ACTION ITEM. Once you have checked the records that follow, state how many of their lines hold "RefVersion", giving the number only.

Stored records:
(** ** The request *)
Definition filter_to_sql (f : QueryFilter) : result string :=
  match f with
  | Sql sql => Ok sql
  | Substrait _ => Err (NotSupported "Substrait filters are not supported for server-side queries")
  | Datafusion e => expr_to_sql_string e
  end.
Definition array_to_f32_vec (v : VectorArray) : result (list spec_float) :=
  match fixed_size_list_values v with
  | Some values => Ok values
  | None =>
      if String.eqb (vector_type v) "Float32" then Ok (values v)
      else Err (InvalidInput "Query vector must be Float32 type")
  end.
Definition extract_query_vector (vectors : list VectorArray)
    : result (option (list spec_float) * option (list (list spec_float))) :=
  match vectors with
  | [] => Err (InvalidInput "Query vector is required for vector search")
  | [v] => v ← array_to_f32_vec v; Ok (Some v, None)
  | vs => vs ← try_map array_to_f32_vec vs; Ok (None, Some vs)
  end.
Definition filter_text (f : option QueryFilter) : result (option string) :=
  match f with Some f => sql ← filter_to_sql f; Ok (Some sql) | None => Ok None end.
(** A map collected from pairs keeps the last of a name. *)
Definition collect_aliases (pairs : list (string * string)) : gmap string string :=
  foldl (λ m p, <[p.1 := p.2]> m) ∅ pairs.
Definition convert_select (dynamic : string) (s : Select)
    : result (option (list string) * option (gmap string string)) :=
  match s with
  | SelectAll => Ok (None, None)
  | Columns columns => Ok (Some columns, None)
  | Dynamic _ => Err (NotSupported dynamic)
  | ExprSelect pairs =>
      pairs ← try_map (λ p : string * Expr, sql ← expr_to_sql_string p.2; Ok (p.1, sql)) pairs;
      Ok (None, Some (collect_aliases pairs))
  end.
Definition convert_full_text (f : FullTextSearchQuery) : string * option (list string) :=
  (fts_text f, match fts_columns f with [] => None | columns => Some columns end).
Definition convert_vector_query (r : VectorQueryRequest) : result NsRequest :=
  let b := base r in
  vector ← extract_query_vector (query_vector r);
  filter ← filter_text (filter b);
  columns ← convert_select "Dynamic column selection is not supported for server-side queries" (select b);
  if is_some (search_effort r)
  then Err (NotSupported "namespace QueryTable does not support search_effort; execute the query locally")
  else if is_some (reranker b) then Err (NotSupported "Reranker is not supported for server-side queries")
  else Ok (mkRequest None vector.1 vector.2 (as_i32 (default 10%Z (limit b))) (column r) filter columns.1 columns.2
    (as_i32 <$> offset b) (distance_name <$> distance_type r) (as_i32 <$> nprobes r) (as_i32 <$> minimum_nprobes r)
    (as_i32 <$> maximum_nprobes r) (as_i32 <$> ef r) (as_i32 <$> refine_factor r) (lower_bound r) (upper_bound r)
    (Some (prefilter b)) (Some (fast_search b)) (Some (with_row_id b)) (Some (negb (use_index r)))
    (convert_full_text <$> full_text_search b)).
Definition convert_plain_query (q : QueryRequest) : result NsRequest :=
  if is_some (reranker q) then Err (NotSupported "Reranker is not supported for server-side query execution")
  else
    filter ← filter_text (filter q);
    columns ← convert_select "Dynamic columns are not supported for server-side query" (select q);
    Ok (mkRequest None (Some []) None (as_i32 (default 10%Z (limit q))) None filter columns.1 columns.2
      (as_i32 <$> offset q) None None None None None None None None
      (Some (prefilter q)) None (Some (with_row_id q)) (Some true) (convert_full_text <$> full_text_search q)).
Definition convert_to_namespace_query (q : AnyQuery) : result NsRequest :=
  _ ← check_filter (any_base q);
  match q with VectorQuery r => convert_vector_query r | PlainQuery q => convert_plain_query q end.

* * *

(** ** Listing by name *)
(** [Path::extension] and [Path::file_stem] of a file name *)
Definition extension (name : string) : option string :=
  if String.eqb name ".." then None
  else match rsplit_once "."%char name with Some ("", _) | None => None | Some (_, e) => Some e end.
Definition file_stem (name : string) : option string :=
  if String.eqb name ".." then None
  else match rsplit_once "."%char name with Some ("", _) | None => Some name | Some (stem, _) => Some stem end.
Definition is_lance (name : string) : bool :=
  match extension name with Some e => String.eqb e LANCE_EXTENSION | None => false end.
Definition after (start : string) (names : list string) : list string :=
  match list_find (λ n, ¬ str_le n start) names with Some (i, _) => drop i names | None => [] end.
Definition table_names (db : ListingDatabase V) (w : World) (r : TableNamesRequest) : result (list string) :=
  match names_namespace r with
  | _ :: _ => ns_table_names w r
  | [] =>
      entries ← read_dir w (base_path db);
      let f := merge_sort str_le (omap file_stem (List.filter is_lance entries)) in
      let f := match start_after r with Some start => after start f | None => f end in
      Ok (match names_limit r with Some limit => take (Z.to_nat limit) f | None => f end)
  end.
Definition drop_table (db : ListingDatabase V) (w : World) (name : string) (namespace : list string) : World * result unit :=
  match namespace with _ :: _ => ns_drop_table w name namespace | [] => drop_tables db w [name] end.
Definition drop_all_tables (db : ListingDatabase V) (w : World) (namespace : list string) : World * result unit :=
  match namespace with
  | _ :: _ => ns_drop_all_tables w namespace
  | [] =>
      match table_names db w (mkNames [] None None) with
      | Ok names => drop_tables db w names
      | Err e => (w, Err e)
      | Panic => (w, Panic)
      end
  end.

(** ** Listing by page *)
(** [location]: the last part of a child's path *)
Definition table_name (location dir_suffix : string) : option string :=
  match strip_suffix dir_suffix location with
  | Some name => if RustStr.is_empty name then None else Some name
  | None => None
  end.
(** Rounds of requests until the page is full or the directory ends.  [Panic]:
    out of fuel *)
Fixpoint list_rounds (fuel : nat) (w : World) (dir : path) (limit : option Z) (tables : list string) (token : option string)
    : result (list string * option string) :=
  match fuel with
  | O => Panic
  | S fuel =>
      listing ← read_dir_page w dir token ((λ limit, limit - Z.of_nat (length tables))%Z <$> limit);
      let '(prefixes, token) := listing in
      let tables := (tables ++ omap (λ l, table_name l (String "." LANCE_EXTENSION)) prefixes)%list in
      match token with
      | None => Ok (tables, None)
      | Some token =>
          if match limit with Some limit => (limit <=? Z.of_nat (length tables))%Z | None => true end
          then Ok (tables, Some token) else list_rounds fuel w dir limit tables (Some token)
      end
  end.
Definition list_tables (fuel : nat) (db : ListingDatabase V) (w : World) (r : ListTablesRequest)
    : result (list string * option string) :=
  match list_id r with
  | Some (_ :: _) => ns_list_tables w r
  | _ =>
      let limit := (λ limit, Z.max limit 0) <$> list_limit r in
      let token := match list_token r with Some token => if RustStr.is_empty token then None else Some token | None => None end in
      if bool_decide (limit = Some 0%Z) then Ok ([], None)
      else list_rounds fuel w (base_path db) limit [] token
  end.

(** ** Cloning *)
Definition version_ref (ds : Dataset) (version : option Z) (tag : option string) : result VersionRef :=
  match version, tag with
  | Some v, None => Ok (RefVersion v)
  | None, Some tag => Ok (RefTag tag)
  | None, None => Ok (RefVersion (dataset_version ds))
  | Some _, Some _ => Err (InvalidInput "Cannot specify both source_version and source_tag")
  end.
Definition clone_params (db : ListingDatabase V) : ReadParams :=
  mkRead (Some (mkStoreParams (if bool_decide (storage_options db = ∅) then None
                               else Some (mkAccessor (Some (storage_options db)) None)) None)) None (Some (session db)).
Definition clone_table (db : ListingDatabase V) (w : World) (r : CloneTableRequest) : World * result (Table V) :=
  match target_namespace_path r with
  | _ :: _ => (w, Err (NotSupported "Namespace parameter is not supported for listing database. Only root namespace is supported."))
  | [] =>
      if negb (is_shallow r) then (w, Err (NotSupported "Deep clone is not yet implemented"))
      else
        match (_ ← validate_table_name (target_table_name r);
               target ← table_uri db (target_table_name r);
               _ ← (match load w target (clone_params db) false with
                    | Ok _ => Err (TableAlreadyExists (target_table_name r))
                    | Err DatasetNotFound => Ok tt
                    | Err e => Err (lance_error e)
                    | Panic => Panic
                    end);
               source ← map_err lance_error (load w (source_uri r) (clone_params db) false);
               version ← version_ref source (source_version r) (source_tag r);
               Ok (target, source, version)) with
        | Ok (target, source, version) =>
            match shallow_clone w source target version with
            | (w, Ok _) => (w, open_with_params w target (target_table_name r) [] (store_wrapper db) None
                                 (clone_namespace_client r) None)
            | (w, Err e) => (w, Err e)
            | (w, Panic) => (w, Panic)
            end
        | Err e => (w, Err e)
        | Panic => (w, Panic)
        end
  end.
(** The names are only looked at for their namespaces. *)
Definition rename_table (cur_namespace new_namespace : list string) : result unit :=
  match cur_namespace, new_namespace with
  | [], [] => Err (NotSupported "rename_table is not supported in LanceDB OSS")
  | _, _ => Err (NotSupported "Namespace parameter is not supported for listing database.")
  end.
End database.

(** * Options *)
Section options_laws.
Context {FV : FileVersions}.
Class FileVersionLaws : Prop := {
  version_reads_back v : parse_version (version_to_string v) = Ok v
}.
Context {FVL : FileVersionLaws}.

RESPONSE TO THE TASK. 2